[Records from a data source]

- - - - -

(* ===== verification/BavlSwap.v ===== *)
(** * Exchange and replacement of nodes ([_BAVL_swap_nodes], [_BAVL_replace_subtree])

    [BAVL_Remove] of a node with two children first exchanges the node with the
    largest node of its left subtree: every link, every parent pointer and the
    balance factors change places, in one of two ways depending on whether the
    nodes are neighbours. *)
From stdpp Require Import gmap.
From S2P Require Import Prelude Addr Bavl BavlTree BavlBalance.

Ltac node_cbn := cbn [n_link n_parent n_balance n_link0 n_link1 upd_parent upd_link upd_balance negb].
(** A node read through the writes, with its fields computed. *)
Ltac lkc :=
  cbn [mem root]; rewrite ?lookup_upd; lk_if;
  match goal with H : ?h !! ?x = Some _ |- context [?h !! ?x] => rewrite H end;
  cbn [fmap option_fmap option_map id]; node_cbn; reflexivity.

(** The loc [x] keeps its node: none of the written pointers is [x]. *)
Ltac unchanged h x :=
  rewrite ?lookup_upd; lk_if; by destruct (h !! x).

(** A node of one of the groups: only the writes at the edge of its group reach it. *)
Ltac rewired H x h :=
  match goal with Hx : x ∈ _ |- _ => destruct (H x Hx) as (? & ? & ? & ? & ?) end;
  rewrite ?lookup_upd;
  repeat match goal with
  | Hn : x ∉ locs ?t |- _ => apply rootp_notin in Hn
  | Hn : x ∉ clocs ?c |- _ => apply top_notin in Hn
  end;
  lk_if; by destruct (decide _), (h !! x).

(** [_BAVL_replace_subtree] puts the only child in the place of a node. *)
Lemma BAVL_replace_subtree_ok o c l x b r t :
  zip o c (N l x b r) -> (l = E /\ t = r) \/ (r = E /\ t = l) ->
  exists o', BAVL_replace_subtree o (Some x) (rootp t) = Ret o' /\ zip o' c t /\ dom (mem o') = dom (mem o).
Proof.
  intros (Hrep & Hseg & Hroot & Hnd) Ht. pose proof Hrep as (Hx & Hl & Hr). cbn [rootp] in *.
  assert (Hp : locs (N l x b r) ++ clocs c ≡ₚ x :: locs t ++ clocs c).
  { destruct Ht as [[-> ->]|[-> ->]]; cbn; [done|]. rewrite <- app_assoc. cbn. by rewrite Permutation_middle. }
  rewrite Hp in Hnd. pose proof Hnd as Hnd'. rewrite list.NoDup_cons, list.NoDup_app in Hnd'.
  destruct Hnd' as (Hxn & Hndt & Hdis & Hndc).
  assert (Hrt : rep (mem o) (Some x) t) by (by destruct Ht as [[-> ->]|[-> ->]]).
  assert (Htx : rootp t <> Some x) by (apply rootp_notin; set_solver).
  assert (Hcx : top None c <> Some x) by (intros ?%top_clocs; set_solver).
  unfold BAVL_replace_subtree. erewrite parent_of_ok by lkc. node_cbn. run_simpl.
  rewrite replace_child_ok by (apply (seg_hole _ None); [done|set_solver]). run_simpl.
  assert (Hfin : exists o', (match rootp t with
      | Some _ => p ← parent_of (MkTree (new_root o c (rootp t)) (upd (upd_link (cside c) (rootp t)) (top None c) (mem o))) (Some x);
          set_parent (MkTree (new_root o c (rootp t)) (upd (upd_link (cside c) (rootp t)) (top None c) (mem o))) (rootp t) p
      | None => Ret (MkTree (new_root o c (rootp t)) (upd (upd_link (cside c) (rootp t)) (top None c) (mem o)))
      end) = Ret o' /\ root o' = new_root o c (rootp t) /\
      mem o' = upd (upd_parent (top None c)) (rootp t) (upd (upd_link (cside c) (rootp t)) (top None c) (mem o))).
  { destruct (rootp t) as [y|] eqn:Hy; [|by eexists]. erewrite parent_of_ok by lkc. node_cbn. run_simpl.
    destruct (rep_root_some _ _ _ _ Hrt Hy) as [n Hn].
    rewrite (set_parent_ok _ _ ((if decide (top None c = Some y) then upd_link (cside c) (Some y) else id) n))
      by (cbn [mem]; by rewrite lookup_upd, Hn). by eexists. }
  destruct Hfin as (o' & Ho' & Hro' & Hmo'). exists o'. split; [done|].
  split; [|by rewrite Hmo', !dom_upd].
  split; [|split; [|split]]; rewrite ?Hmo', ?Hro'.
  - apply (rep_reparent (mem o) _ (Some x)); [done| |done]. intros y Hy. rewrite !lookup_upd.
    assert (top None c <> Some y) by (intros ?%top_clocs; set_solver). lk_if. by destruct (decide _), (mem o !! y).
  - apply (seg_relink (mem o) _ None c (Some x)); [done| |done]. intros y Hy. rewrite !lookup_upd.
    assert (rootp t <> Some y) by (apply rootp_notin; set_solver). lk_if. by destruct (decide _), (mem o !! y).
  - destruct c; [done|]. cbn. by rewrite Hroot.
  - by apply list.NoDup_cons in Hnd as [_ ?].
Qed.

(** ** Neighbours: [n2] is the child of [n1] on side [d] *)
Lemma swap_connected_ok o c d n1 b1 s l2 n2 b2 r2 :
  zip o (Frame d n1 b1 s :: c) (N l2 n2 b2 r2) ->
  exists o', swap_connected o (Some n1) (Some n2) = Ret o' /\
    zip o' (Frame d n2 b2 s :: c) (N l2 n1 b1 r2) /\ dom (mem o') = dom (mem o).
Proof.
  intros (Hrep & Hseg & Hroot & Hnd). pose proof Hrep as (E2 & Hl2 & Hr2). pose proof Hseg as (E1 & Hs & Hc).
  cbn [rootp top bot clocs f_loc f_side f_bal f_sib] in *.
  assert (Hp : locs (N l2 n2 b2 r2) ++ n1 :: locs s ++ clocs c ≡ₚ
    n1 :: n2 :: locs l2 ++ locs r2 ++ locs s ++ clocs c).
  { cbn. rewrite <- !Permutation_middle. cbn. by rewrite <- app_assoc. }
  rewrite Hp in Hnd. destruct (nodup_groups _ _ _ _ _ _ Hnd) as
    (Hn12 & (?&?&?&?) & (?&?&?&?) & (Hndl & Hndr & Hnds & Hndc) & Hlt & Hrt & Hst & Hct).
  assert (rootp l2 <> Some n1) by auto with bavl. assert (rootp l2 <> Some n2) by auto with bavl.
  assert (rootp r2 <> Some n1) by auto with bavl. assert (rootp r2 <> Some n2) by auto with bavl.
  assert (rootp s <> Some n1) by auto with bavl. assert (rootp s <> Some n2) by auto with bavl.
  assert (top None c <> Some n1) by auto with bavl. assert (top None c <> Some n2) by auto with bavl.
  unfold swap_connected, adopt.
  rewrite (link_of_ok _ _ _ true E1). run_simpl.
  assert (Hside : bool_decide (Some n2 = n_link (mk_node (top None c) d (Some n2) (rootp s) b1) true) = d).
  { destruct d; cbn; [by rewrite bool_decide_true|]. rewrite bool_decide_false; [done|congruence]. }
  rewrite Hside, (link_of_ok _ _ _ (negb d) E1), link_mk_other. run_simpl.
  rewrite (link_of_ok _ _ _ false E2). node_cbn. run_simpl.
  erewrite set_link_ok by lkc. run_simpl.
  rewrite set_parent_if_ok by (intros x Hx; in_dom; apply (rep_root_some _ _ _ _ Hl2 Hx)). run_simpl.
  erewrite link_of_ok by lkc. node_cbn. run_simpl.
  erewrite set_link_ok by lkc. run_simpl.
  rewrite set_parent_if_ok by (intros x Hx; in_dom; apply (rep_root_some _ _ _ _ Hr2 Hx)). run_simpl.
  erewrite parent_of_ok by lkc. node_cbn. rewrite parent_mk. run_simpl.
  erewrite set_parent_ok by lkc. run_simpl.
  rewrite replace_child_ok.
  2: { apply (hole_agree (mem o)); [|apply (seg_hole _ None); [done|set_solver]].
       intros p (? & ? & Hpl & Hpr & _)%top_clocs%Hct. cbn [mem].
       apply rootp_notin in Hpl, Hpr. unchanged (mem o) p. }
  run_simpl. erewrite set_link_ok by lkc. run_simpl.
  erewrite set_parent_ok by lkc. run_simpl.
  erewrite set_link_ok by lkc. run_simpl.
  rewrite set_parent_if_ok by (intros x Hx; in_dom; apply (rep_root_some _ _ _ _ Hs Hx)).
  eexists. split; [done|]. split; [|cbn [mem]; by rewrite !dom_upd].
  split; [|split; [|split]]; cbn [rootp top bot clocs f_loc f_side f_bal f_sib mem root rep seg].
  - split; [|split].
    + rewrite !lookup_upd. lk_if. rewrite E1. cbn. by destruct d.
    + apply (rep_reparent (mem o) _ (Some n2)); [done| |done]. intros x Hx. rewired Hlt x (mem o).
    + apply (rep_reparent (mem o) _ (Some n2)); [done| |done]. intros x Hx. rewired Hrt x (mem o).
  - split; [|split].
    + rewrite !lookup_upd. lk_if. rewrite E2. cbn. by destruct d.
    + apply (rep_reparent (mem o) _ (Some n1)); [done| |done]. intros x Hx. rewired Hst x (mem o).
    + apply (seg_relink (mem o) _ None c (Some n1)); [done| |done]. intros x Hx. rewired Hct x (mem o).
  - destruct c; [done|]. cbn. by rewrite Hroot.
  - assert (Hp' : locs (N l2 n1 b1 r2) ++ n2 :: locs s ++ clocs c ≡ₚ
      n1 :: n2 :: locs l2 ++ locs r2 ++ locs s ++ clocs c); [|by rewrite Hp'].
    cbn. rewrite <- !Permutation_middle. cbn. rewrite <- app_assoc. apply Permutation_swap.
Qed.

- - - - -

● TRY IT
The entries above hold a line with "<- !Permutation_middle. cbn. by" and a later line with "assert (rootp r2 <> Some n1)". Write out exactly those lines and all lines between, nothing more.

● SOLVED EXERCISE
  { cbn. rewrite <- !Permutation_middle. cbn. by rewrite <- app_assoc. }
  rewrite Hp in Hnd. destruct (nodup_groups _ _ _ _ _ _ Hnd) as
    (Hn12 & (?&?&?&?) & (?&?&?&?) & (Hndl & Hndr & Hnds & Hndc) & Hlt & Hrt & Hst & Hct).
  assert (rootp l2 <> Some n1) by auto with bavl. assert (rootp l2 <> Some n2) by auto with bavl.
  assert (rootp r2 <> Some n1) by auto with bavl. assert (rootp r2 <> Some n2) by auto with bavl.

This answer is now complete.